- _Directions_: For the listing that follows, give again exactly the lines from the one with "intros [Hb Hf]" to the one with "Proof. intros Hf", including both.

- _Entries shown_:

(* ===== verification/Fields.v ===== *)
(** * Records in memory

    An on-disk record is a byte array, a field a little-endian number at its
    offset.  This file has what stores and moves do to the parts of a record and
    to its fields. *)
From S2P Require Import Prelude Libc.

(** Store a field of [n] bytes. *)
Definition put (n : nat) (m : bytes) (i v : Z) : outcome bytes := wrn m i (le_bytes n v).

(** [memmove] with a size that is unsigned. *)
Definition memmove_size (b : bytes) (dst src n : Z) : outcome bytes :=
  if n <? 0 then Fault else memmove b dst src n.

(** ** Fields of a part of the record *)
Lemma rd_app_mid {A} (p x q : list A) i : 0 <= i < zlen x -> rd (p ++ x ++ q) (zlen p + i) = rd x i.
Proof. intros Hi. pose proof (zlen_nonneg p). rewrite rd_app_r, rd_app_l by lia. f_equal. lia. Qed.

Lemma rd_le_app_mid n p x q i : 0 <= i -> i + Z.of_nat n <= zlen x -> rd_le n (p ++ x ++ q) (zlen p + i) = rd_le n x i.
Proof.
  revert i. induction n as [|n IH]; intros i Hi Hn; cbn [rd_le]; [done|]. rewrite rd_app_mid by lia.
  destruct (rd_some x i) as [b ->]; [lia|]. cbn [obind]. rewrite <- Z.add_assoc, IH by lia. done.
Qed.

Lemma rd_le_app_l n x q i : 0 <= i -> i + Z.of_nat n <= zlen x -> rd_le n (x ++ q) i = rd_le n x i.
Proof. intros. apply (rd_le_app_mid n [] x q i); done. Qed.

Lemma rd_le_range n b i : Forall byte_ok b -> 0 <= i -> i + Z.of_nat n <= zlen b -> exists v, rd_le n b i = Ret v /\ 0 <= v < 256 ^ Z.of_nat n.
Proof.
  intros Hb. revert i. induction n as [|n IH]; intros i Hi Hn; cbn [rd_le]; [by exists 0|].
  destruct (rd_some b i) as [x E]; [lia|]. rewrite E. cbn [obind]. destruct (IH (i + 1)) as (v & -> & Hv); [lia|lia|]. cbn [obind].
  eexists. split; [done|]. apply rd_lookup in E as [_ E]. pose proof (Forall_lookup_1 _ _ _ _ Hb E) as Hx. unfold byte_ok in Hx.
  rewrite Nat2Z.inj_succ, Z.pow_succ_r by lia. nia.
Qed.

(** ** Stores into a part of the record *)
Lemma splice_mid {A} (p g q : list A) i xs :
  0 <= i -> i + zlen xs <= zlen g -> splice (p ++ g ++ q) (zlen p + i) xs = p ++ splice g i xs ++ q.
Proof.
  intros Hi Hx. pose proof (zlen_nonneg p). pose proof (zlen_nonneg xs). pose proof (zlen_nonneg q). apply list_eq_rd.
  - rewrite zlen_splice, !zlen_app, zlen_splice by (rewrite ?zlen_app; lia). lia.
  - intros j Hj. rewrite zlen_splice, !zlen_app in Hj by (rewrite ?zlen_app; lia). rewrite rd_splice by (rewrite ?zlen_app; lia).
    assert (zlen (splice g i xs) = zlen g) as Hz by (apply zlen_splice; lia).
    destruct (Z.ltb_spec j (zlen p)).
    + destruct (Z.leb_spec (zlen p + i) j); [lia|]. cbn [andb]. by rewrite !rd_app_l by lia.
    + rewrite (rd_app_r p (splice g i xs ++ q)) by lia. destruct (Z.ltb_spec (j - zlen p) (zlen g)).
      * rewrite (rd_app_l (splice g i xs)), rd_splice by lia. rewrite (rd_app_r p (g ++ q)), (rd_app_l g q) by lia.
        destruct (Z.leb_spec (zlen p + i) j), (Z.leb_spec i (j - zlen p)), (Z.ltb_spec j (zlen p + i + zlen xs)),
          (Z.ltb_spec (j - zlen p) (i + zlen xs)); cbn [andb]; try lia; try done. f_equal. lia.
      * rewrite (rd_app_r (splice g i xs)) by lia. rewrite (rd_app_r p (g ++ q)), (rd_app_r g q) by lia. rewrite Hz.
        destruct (Z.leb_spec (zlen p + i) j), (Z.ltb_spec j (zlen p + i + zlen xs)); cbn [andb]; try lia; done.
Qed.

Lemma splice_left {A} (p q : list A) i xs : 0 <= i -> i + zlen xs <= zlen p -> splice (p ++ q) i xs = splice p i xs ++ q.
Proof. intros. apply (splice_mid [] p q i xs); done. Qed.

Lemma put_mid n p g q i v :
  0 <= i -> i + Z.of_nat n <= zlen g -> put n (p ++ g ++ q) (zlen p + i) v = Ret (p ++ splice g i (le_bytes n v) ++ q).
Proof.
  intros Hi Hn. pose proof (zlen_nonneg p). pose proof (zlen_nonneg q). unfold put.
  rewrite wrn_ok by (rewrite ?zlen_le_bytes, ?zlen_app; lia). by rewrite splice_mid by (rewrite ?zlen_le_bytes; lia).
Qed.

Lemma put_left n p q i v : 0 <= i -> i + Z.of_nat n <= zlen p -> put n (p ++ q) i v = Ret (splice p i (le_bytes n v) ++ q).
Proof. intros. apply (put_mid n [] p q i v); done. Qed.

Lemma rd_le_eq n a b i j : (forall k, 0 <= k < Z.of_nat n -> rd a (i + k) = rd b (j + k)) -> rd_le n a i = rd_le n b j.
Proof.
  revert i j. induction n as [|n IH]; intros i j H; cbn [rd_le]; [done|]. pose proof (H 0 ltac:(lia)) as H0. rewrite !Z.add_0_r in H0.
  rewrite H0. destruct (rd b j); [|done..]. cbn [obind]. rewrite (IH (i + 1) (j + 1)); [done|]. intros k Hk.
  rewrite <- !Z.add_assoc. apply H. lia.
Qed.

(** A field in a part of the record, after a store. *)
Lemma rd_le_splice_other n g i xs j :
  0 <= i -> i + zlen xs <= zlen g -> 0 <= j -> j + Z.of_nat n <= i \/ i + zlen xs <= j -> rd_le n (splice g i xs) j = rd_le n g j.
Proof.
  intros Hi Hx Hj Hd. apply rd_le_eq. intros k Hk. rewrite rd_splice by lia.
  destruct (Z.leb_spec i (j + k)), (Z.ltb_spec (j + k) (i + zlen xs)); cbn [andb]; try lia; done.
Qed.

Lemma rd_le_splice_same n g i v :
  0 <= i -> i + Z.of_nat n <= zlen g -> rd_le n (splice g i (le_bytes n v)) i = Ret (v mod 256 ^ Z.of_nat n).
Proof.
  intros Hi Hn. unfold splice. apply rd_le_bytes. unfold zlen in *. rewrite length_take. lia.
Qed.

Lemma rd_splice_other {A} (g : list A) i xs j : 0 <= i -> i + zlen xs <= zlen g -> 0 <= j -> j < i \/ i + zlen xs <= j -> rd (splice g i xs) j = rd g j.
Proof. intros Hi Hx Hj Hd. rewrite rd_splice by lia. destruct (Z.leb_spec i j), (Z.ltb_spec j (i + zlen xs)); cbn [andb]; try lia; done. Qed.

Lemma sub_splice_other {A} (g : list A) i xs j n :
  0 <= i -> i + zlen xs <= zlen g -> 0 <= j -> 0 <= n -> j + n <= zlen g -> j + n <= i \/ i + zlen xs <= j -> sub (splice g i xs) j n = sub g j n.
Proof.
  intros Hi Hx Hj Hn Hg Hd. pose proof (zlen_nonneg xs). apply list_eq_rd; [rewrite !zlen_sub; rewrite ?zlen_splice; lia|].
  intros k Hk. rewrite zlen_sub in Hk by (rewrite ?zlen_splice; lia). rewrite !rd_sub by lia. destruct (Z.ltb_spec k n); [|lia].
  apply rd_splice_other; lia.
Qed.

Lemma byte_ok_le_bytes n v : Forall byte_ok (le_bytes n v).
Proof. revert v. induction n as [|n IH]; intros v; cbn [le_bytes]; constructor; [|apply IH]. unfold byte_ok. apply Z.mod_pos_bound. lia. Qed.

(** Concrete bytes are checked by computation. *)
Lemma bytes_checked b : forallb (fun x => (0 <=? x) && (x <? 256)) b = true -> Forall byte_ok b.
Proof. rewrite forallb_forall, List.Forall_forall. intros H x Hx. specialize (H x Hx). unfold byte_ok. lia. Qed.

Lemma byte_ok_splice g i xs : Forall byte_ok g -> Forall byte_ok xs -> Forall byte_ok (splice g i xs).
Proof. intros Hg Hx. unfold splice. apply Forall_app. split; [by apply Forall_take|]. apply Forall_app. split; [done|by apply Forall_drop]. Qed.

(** ** Moves

    The part [r] of a record moves to [n] bytes after the start of the part [x] in
    front of it. *)
Lemma memmove_parts p x r slack n :
  0 <= n -> n - zlen x <= zlen slack ->
  memmove_size (p ++ x ++ r ++ slack) (zlen p + n) (zlen p + zlen x) (zlen r) =
    Ret (p ++ take (Z.to_nat n) (x ++ r ++ slack) ++ r ++ drop (Z.to_nat (n + zlen r)) (x ++ r ++ slack)).
Proof.
  intros Hn Hfit. pose proof (zlen_nonneg p). pose proof (zlen_nonneg x). pose proof (zlen_nonneg r). pose proof (zlen_nonneg slack).
  unfold memmove_size. destruct (Z.ltb_spec (zlen r) 0); [lia|]. rewrite memmove_spec by (rewrite ?zlen_app; lia).
  assert (sub (p ++ x ++ r ++ slack) (zlen p + zlen x) (zlen r) = r) as ->.
  { rewrite (assoc_L (++) p). apply sub_app_here; [by rewrite zlen_app|done]. }
  rewrite <- (app_nil_r (x ++ r ++ slack)) at 1. rewrite splice_mid by (rewrite ?zlen_app; lia). rewrite app_nil_r. do 2 f_equal.
  unfold splice. replace (Z.to_nat (n + zlen r)) with (Z.to_nat n + length r)%nat by (unfold zlen; lia). done.
Qed.

(** Room for [n] bytes in front of [r]. *)
Lemma memmove_gap p r slack n :
  0 <= n <= zlen slack ->
  memmove_size (p ++ r ++ slack) (zlen p + n) (zlen p) (zlen r) = Ret (p ++ take (Z.to_nat n) (r ++ slack) ++ r ++ drop (Z.to_nat n) slack).
Proof.
  intros Hn. pose proof (memmove_parts p [] r slack n) as H. change (zlen (@nil Z)) with 0 in H. cbn [app] in H. rewrite Z.add_0_r in H. rewrite H by lia.
  do 4 f_equal. rewrite drop_app_ge by (unfold zlen; lia). f_equal. unfold zlen. lia.
Qed.

(** The parts of a record of the same size can be replaced. *)
Lemma wrn_part {A} (p g q x : list A) : zlen x = zlen g -> wrn (p ++ g ++ q) (zlen p) x = Ret (p ++ x ++ q).
Proof.
  intros Hx. pose proof (zlen_nonneg p). pose proof (zlen_nonneg q). rewrite wrn_ok by (rewrite ?zlen_app; lia).
  rewrite <- (Z.add_0_r (zlen p)). rewrite splice_mid by (pose proof (zlen_nonneg x); lia). do 3 f_equal.
  unfold splice. cbn [Z.to_nat Pos.to_nat take app]. rewrite drop_ge by (unfold zlen in *; lia). by rewrite app_nil_r.
Qed.

(** ** The fields stored so far *)
Definition fields (g : bytes) (fs : list (Z * bytes)) : Prop :=
  Forall byte_ok g /\ Forall (fun f => 0 <= f.1 /\ f.1 + zlen f.2 <= zlen g /\ sub g f.1 (zlen f.2) = f.2) fs.

(** A store beside the fields adds one. *)
Lemma fields_splice g i xs fs :
  fields g fs -> 0 <= i -> i + zlen xs <= zlen g -> Forall byte_ok xs -> Forall (fun f => f.1 + zlen f.2 <= i \/ i + zlen xs <= f.1) fs ->
  fields (splice g i xs) ((i, xs) :: fs).
Proof.
  intros [Hb Hf] Hi Hx Hxs Hd. assert (zlen (splice g i xs) = zlen g) as Hz by (apply zlen_splice; lia).
  split; [by apply byte_ok_splice|]. constructor; cbn [fst snd].
  { split; [lia|]. split; [lia|]. by apply sub_splice_same. }
  rewrite !Forall_forall in *. intros f Hin. destruct (Hf f Hin) as (H1 & H2 & H3). specialize (Hd f Hin).
  pose proof (zlen_nonneg f.2). split_and!; [lia|lia|]. rewrite sub_splice_other by lia. done.
Qed.

Lemma wrn_field p g q i xs fs :
  fields g fs -> 0 <= i -> i + zlen xs <= zlen g -> Forall byte_ok xs -> Forall (fun f => f.1 + zlen f.2 <= i \/ i + zlen xs <= f.1) fs ->
  exists g', wrn (p ++ g ++ q) (zlen p + i) xs = Ret (p ++ g' ++ q) /\ zlen g' = zlen g /\ fields g' ((i, xs) :: fs).
Proof.
  intros Hf Hi Hx Hxs Hd. pose proof (zlen_nonneg p). pose proof (zlen_nonneg q). exists (splice g i xs).
  rewrite wrn_ok by (rewrite ?zlen_app; lia). rewrite splice_mid by lia. split; [done|]. split; [apply zlen_splice; lia|].
  by apply fields_splice.
Qed.

Lemma put_field n p g q i v fs :
  fields g fs -> 0 <= i -> i + Z.of_nat n <= zlen g -> Forall (fun f => f.1 + zlen f.2 <= i \/ i + Z.of_nat n <= f.1) fs ->
  exists g', put n (p ++ g ++ q) (zlen p + i) v = Ret (p ++ g' ++ q) /\ zlen g' = zlen g /\ fields g' ((i, le_bytes n v) :: fs).
Proof. intros Hf Hi Hn Hd. apply wrn_field; rewrite ?zlen_le_bytes; try done. apply byte_ok_le_bytes. Qed.

Lemma fields_in g fs i xs : fields g fs -> (i, xs) ∈ fs -> sub g i (zlen xs) = xs.
Proof. intros [_ Hf] Hin. rewrite Forall_forall in Hf. by destruct (Hf _ Hin) as (_ & _ & E). Qed.

Lemma fields_rd_le n g fs i v : fields g fs -> (i, le_bytes n v) ∈ fs -> rd_le n g i = Ret (v mod 256 ^ Z.of_nat n).
Proof.
  intros Hf Hin. pose proof (fields_in g fs i _ Hf Hin) as E. rewrite zlen_le_bytes in E. rewrite <- (rd_le_bytes n [] v [] 0) by done.
  destruct Hf as [_ Hf]. rewrite Forall_forall in Hf. destruct (Hf _ Hin) as (Hi & _). cbn [fst] in Hi.
  apply rd_le_eq. intros k Hk. rewrite app_nil_r. cbn [app]. rewrite <- E, Z.add_0_l, rd_sub by lia. by destruct (Z.ltb_spec k (Z.of_nat n)); [|lia].
Qed.

Lemma fields_rd g fs i v : fields g fs -> (i, le_bytes 1 v) ∈ fs -> rd g i = Ret (v mod 256).
Proof.
  intros Hf Hin. pose proof (fields_rd_le 1 g fs i v Hf Hin) as E. cbn [rd_le] in E. destruct (rd g i) as [x| |]; cbn [obind] in E; try done.
  injection E as E. f_equal. change (256 ^ Z.of_nat 1) with 256 in E. lia.
Qed.

Ltac in_fields := repeat first [apply list_elem_of_here | apply list_elem_of_further].
Ltac disjoint_fields := repeat (apply Forall_cons; split; [cbn [fst snd]; rewrite ?zlen_le_bytes; lia|]); apply Forall_nil; done.
Tactic Notation "store" ident(g) ident(Hz) ident(F) :=
  match goal with
  | F' : fields ?g0 ?fs |- context [put ?n (?p ++ ?g0 ++ ?q) (zlen ?p + ?i) ?v] =>
    destruct (put_field n p g0 q i v fs F') as (g & -> & Hz & F); [lia|lia|disjoint_fields|]; cbn [obind]; clear F'
  end.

- _Task answer_:
  intros [Hb Hf] Hi Hx Hxs Hd. assert (zlen (splice g i xs) = zlen g) as Hz by (apply zlen_splice; lia).
  split; [by apply byte_ok_splice|]. constructor; cbn [fst snd].
  { split; [lia|]. split; [lia|]. by apply sub_splice_same. }
  rewrite !Forall_forall in *. intros f Hin. destruct (Hf f Hin) as (H1 & H2 & H3). specialize (Hd f Hin).
  pose proof (zlen_nonneg f.2). split_and!; [lia|lia|]. rewrite sub_splice_other by lia. done.
Qed.

Lemma wrn_field p g q i xs fs :
  fields g fs -> 0 <= i -> i + zlen xs <= zlen g -> Forall byte_ok xs -> Forall (fun f => f.1 + zlen f.2 <= i \/ i + zlen xs <= f.1) fs ->
  exists g', wrn (p ++ g ++ q) (zlen p + i) xs = Ret (p ++ g' ++ q) /\ zlen g' = zlen g /\ fields g' ((i, xs) :: fs).
Proof.
  intros Hf Hi Hx Hxs Hd. pose proof (zlen_nonneg p). pose proof (zlen_nonneg q). exists (splice g i xs).
  rewrite wrn_ok by (rewrite ?zlen_app; lia). rewrite splice_mid by lia. split; [done|]. split; [apply zlen_splice; lia|].
  by apply fields_splice.
Qed.

Lemma put_field n p g q i v fs :
  fields g fs -> 0 <= i -> i + Z.of_nat n <= zlen g -> Forall (fun f => f.1 + zlen f.2 <= i \/ i + Z.of_nat n <= f.1) fs ->
  exists g', put n (p ++ g ++ q) (zlen p + i) v = Ret (p ++ g' ++ q) /\ zlen g' = zlen g /\ fields g' ((i, le_bytes n v) :: fs).
Proof. intros Hf Hi Hn Hd. apply wrn_field; rewrite ?zlen_le_bytes; try done. apply byte_ok_le_bytes. Qed.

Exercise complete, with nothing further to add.